Article 2.3 – Heures effectuées dans le cadre du contingent et hors contingent


Les heures effectuées dans le cadre du contingent doivent donner lieu à information préalable du CSE, s’il existe. Elles n'ouvrent pas droit à contrepartie en repos. Elles sont en revanche majorées et payées ou récupérées conformément aux disposition de l’article 3 du présent accord.

Les heures supplémentaires hors contingent ouvrent droit, quant à elles, à contrepartie en repos. Elles doivent donner lieu à consultation du CSE, s’il existe, l'information qui lui est délivrée, écrite et individualisée par salarié, devant indiquer le motif de recours, la période, les services et effectifs concernés.
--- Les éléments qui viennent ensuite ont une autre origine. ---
(* ===== verification/Mmu.v ===== *)
(** * Mmu: the page tables (arch/x86_64/mmu.c).

    Four-level x86-64 tables built in frames of the allocator of file Phys and
    reached through the direct map.  Table entries are the words of memory the
    code reads and writes; the flush instruction is its counter, the loads of CR3
    and of the EFER register are hardware and left out, and so is the self-test,
    which goes through the mapping it makes. *)

From S2P Require Import Prelude Bytes Memory Phys.

Definition PTE_PRESENT : Z := 1.
Definition PTE_WRITE : Z := 2.
Definition PTE_USER : Z := 4.
Definition PTE_PWT : Z := 8.
Definition PTE_PCD : Z := 16.
Definition PTE_LARGE : Z := 128.
Definition PTE_NX : Z := 2 ^ 63.
Definition PTE_ADDRESS : Z := 0x000FFFFFFFFFF000.
Definition LARGE_PAGE_SIZE : Z := 2 * 1024 * 1024.

(** [entry & FLAG], as a condition. *)
Definition has (entry flag : Z) : bool := negb (Z.land entry flag =? 0).

Record mmu_state := mkmmu {
  phys : phys_state;
  MiKernelPml4 : Z;
  MiKernelPml4IsFrozen : bool;
  MiInvlpgCount : Z;
  MiChargeFailNextTable : bool;
}.

#[export] Instance eta_mmu_state : Eta mmu_state := {| eta_expand := fun s =>
  mkmmu (phys s) (MiKernelPml4 s) (MiKernelPml4IsFrozen s) (MiInvlpgCount s) (MiChargeFailNextTable s) |}.

Definition with_memory (s : mmu_state) (m : mem) : mmu_state := s <| phys := phys s <| memory := m |> |>.

Definition read_entry (s : mmu_state) (entry : addr) : outcome Z := load64 (memory (phys s)) entry.
Definition write_entry (s : mmu_state) (entry : addr) (value : Z) : outcome mmu_state :=
  m ← store64 (memory (phys s)) entry value; Ok (with_memory s m).
Definition flush (s : mmu_state) : mmu_state := s <| MiInvlpgCount := u64 (MiInvlpgCount s + 1) |>.

Definition MiTableEntry (s : mmu_state) (tablePhysical index : Z) : addr := u64 (MiPhysicalToVirtual (phys s) tablePhysical + 8 * index).

Definition MipTryEnsureTable (s : mmu_state) (entry : addr) (tableFlags : Z) : outcome (Z * mmu_state) :=
  e ← read_entry s entry;
  if has e PTE_PRESENT then
    if has e PTE_LARGE then Panic "MiEnsureTable: 4 KiB mapping inside an existing 2 MiB page"
    else Ok (Z.land e PTE_ADDRESS, s)
  else
    '(table, p) ← MiAllocatePage (phys s);
    let s := s <| phys := p |> in
    if table =? 0 then Ok (0, s) else
    m ← memset (memory p) (MiPhysicalToVirtual p table) 0 PAGE_SIZE;
    s ← write_entry (with_memory s m) entry (Z.lor table tableFlags);
    Ok (table, s).

Definition MiEnsureTable (s : mmu_state) (entry : addr) (tableFlags : Z) : outcome (Z * mmu_state) :=
  '(table, s) ← MipTryEnsureTable s entry tableFlags;
  if table =? 0 then Panic "MiEnsureTable: out of physical pages" else Ok (table, s).

(** The index of [va] in a table of the given level, 4 for the PML4. *)
Definition table_index (level : nat) (va : Z) : Z := Z.land (Z.shiftr va (12 + 9 * (Z.of_nat level - 1))) 0x1FF.

Definition MiMapPageInternal (s : mmu_state) (virtualAddress physicalAddress flags : Z) : outcome mmu_state :=
  let pageMask := (if has flags PTE_LARGE then LARGE_PAGE_SIZE else PAGE_SIZE) - 1 in
  _ ← ASSERT (Z.land virtualAddress pageMask =? 0) "(virtualAddress & pageMask) == 0";
  _ ← ASSERT (Z.land physicalAddress pageMask =? 0) "(physicalAddress & pageMask) == 0";
  let pml4Entry := MiTableEntry s (MiKernelPml4 s) (table_index 4 virtualAddress) in
  e ← read_entry s pml4Entry;
  if MiKernelPml4IsFrozen s && negb (has e PTE_PRESENT)
  then Panic "MiMapPage: new kernel PML4 slot after the kernel half was frozen" else
  '(pdpt, s) ← MiEnsureTable s pml4Entry (Z.lor PTE_PRESENT PTE_WRITE);
  '(pd, s) ← MiEnsureTable s (MiTableEntry s pdpt (table_index 3 virtualAddress)) (Z.lor PTE_PRESENT PTE_WRITE);
  let pde := MiTableEntry s pd (table_index 2 virtualAddress) in
  if has flags PTE_LARGE then
    e ← read_entry s pde;
    if has e PTE_PRESENT then Ok s else write_entry s pde (Z.lor physicalAddress flags)
  else
    '(pt, s) ← MiEnsureTable s pde (Z.lor PTE_PRESENT PTE_WRITE);
    let pte := MiTableEntry s pt (table_index 1 virtualAddress) in
    e ← read_entry s pte;
    if has e PTE_PRESENT then Panic "MiMapPage: virtual address already mapped"
    else write_entry s pte (Z.lor physicalAddress flags).

Definition MiMapPage (s : mmu_state) (virtualAddress physicalAddress : Z) (writable : bool) : outcome mmu_state :=
  MiMapPageInternal s virtualAddress physicalAddress
    (Z.lor (Z.lor PTE_PRESENT PTE_NX) (if writable then PTE_WRITE else 0)).

Definition MiMapDevicePage (s : mmu_state) (virtualAddress physicalAddress : Z) : outcome mmu_state :=
  MiMapPageInternal s virtualAddress physicalAddress
    (Z.lor (Z.lor (Z.lor (Z.lor PTE_PRESENT PTE_WRITE) PTE_NX) PTE_PCD) PTE_PWT).

(** The live entry and [*largePage], or address 0. *)
Definition MiFindEntry (s : mmu_state) (virtualAddress : Z) : outcome (addr * bool) :=
  e ← read_entry s (MiTableEntry s (MiKernelPml4 s) (table_index 4 virtualAddress));
  if negb (has e PTE_PRESENT) then Ok (0, false) else
  e ← read_entry s (MiTableEntry s (Z.land e PTE_ADDRESS) (table_index 3 virtualAddress));
  if negb (has e PTE_PRESENT) then Ok (0, false) else
  let entry := MiTableEntry s (Z.land e PTE_ADDRESS) (table_index 2 virtualAddress) in
  e ← read_entry s entry;
  if negb (has e PTE_PRESENT) then Ok (0, false) else
  if has e PTE_LARGE then Ok (entry, true) else
  let entry := MiTableEntry s (Z.land e PTE_ADDRESS) (table_index 1 virtualAddress) in
  e ← read_entry s entry;
  if negb (has e PTE_PRESENT) then Ok (0, false) else Ok (entry, false).

Definition MiUnmapPage (s : mmu_state) (virtualAddress : Z) : outcome mmu_state :=
  '(entry, largePage) ← MiFindEntry s virtualAddress;
  if (entry =? 0) || largePage then Panic "MiUnmapPage: address not mapped as a 4 KiB page" else
  s ← write_entry s entry 0;
  Ok (flush s).

Definition MiVirtualToPhysical (s : mmu_state) (virtualAddress : Z) : outcome Z :=
  '(entry, largePage) ← MiFindEntry s virtualAddress;
  if entry =? 0 then Ok 0 else
  e ← read_entry s entry;
  if (largePage : bool)
  then Ok (Z.land (Z.land e PTE_ADDRESS) (2 ^ 64 - LARGE_PAGE_SIZE) + Z.land virtualAddress (LARGE_PAGE_SIZE - 1))
  else Ok (Z.land e PTE_ADDRESS + Z.land virtualAddress (PAGE_SIZE - 1)).

(** ** Boot *)

Fixpoint map_image (fuel : nat) (s : mmu_state) (virt imageEnd kernelPhysicalBase kernelVirtualBase : Z) : outcome mmu_state :=
  match fuel with
  | O => OutOfFuel
  | S fuel' =>
      if virt <? imageEnd then
        s ← MiMapPageInternal s virt (u64 (kernelPhysicalBase + (virt - kernelVirtualBase))) (Z.lor PTE_PRESENT PTE_WRITE);
        map_image fuel' s (u64 (virt + PAGE_SIZE)) imageEnd kernelPhysicalBase kernelVirtualBase
      else Ok s
  end.

Fixpoint map_region (fuel : nat) (s : mmu_state) (hhdmOffset physical end_ : Z) : outcome mmu_state :=
  match fuel with
  | O => OutOfFuel
  | S fuel' =>
      if physical <? end_ then
        s ← MiMapPageInternal s (u64 (hhdmOffset + physical)) physical (Z.lor (Z.lor (Z.lor PTE_PRESENT PTE_WRITE) PTE_LARGE) PTE_NX);
        map_region fuel' s hhdmOffset (u64 (physical + LARGE_PAGE_SIZE)) end_
      else Ok s
  end.

Fixpoint map_regions (fuel : nat) (s : mmu_state) (hhdmOffset : Z) (entries : list limine_memmap_entry) : outcome mmu_state :=
  match entries with
  | [] => Ok s
  | entry :: entries' =>
      s ← map_region fuel s hhdmOffset (Z.land (entry_base entry) (2 ^ 64 - LARGE_PAGE_SIZE)) (u64 (entry_base entry + entry_length entry));
      map_regions fuel s hhdmOffset entries'
  end.

Definition MiInitializeVirtualMemory (fuel : nat) (s : mmu_state) (KiImageEnd kernelPhysicalBase kernelVirtualBase : Z)
    (memoryMap : list limine_memmap_entry) : outcome mmu_state :=
  '(pml4, p) ← MiAllocatePage (phys s);
  let s := s <| phys := p |> <| MiKernelPml4 := pml4 |> in
  if pml4 =? 0 then Panic "MiInitializeVirtualMemory: out of physical pages" else
  m ← memset (memory p) (MiPhysicalToVirtual p pml4) 0 PAGE_SIZE;
  s ← map_image fuel (with_memory s m) kernelVirtualBase KiImageEnd kernelPhysicalBase kernelVirtualBase;
  map_regions fuel s (MiPhysicalToVirtual (phys s) 0) memoryMap.

(** ** Address spaces of processes *)

Definition MiGetKernelPml4 (s : mmu_state) : Z := MiKernelPml4 s.
Definition MiFreezeKernelPml4 (s : mmu_state) : mmu_state := s <| MiKernelPml4IsFrozen := true |>.

Definition MiCreateUserPml4 (s : mmu_state) : outcome (Z * mmu_state) :=
  _ ← ASSERT (MiKernelPml4IsFrozen s) "MiKernelPml4IsFrozen";
  '(pml4, p) ← MiAllocatePage (phys s);
  let s := s <| phys := p |> in
  if pml4 =? 0 then Ok (0, s) else
  let table := MiPhysicalToVirtual p pml4 in
  let kernelTable := MiPhysicalToVirtual p (MiKernelPml4 s) in
  m ← memset (memory p) table 0 (PAGE_SIZE / 2);
  m ← memcpy m (table + 8 * 256) (kernelTable + 8 * 256) (PAGE_SIZE / 2);
  Ok (pml4, with_memory s m).

(** [for (index = ...)] over [indices]. *)
Fixpoint for_each (indices : list Z) (body : mmu_state -> Z -> outcome mmu_state) (s : mmu_state) : outcome mmu_state :=
  match indices with
  | [] => Ok s
  | index :: indices' => s ← body s index; for_each indices' body s
  end.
Article 2.4 – Contrepartie obligatoire en repos


La contrepartie obligatoire en repos est due pour toute heure supplémentaire accomplie au-delà du contingent annuel aux salariés concernés par celui-ci.

Elle s'ajoute à la rémunération des heures au taux majoré ou au repos compensateur de remplacement.

Toute heure supplémentaire accomplie au-delà du contingent annuel ouvre droit à une contrepartie obligatoire en repos fixée à :
  • 50 % pour les entreprises de 20 salariés au plus ;
  • 100 % pour celles de plus de 20 salariés.

Le droit à contrepartie obligatoire en repos est réputé ouvert dès que la durée de ce repos atteint 7 heures.

La contrepartie obligatoire en repos peut être prise par journée entière ou demi-journée, à la convenance du salarié, dans un délai maximum de 2 mois suivant l'ouverture du droit, sous réserve des cas de report définis ci-après.

La journée ou demi-journée de prise du repos est déduite du droit à repos à raison du nombre d'heures de travail que le salarié aurait accomplies pendant cette journée ou cette demi-journée.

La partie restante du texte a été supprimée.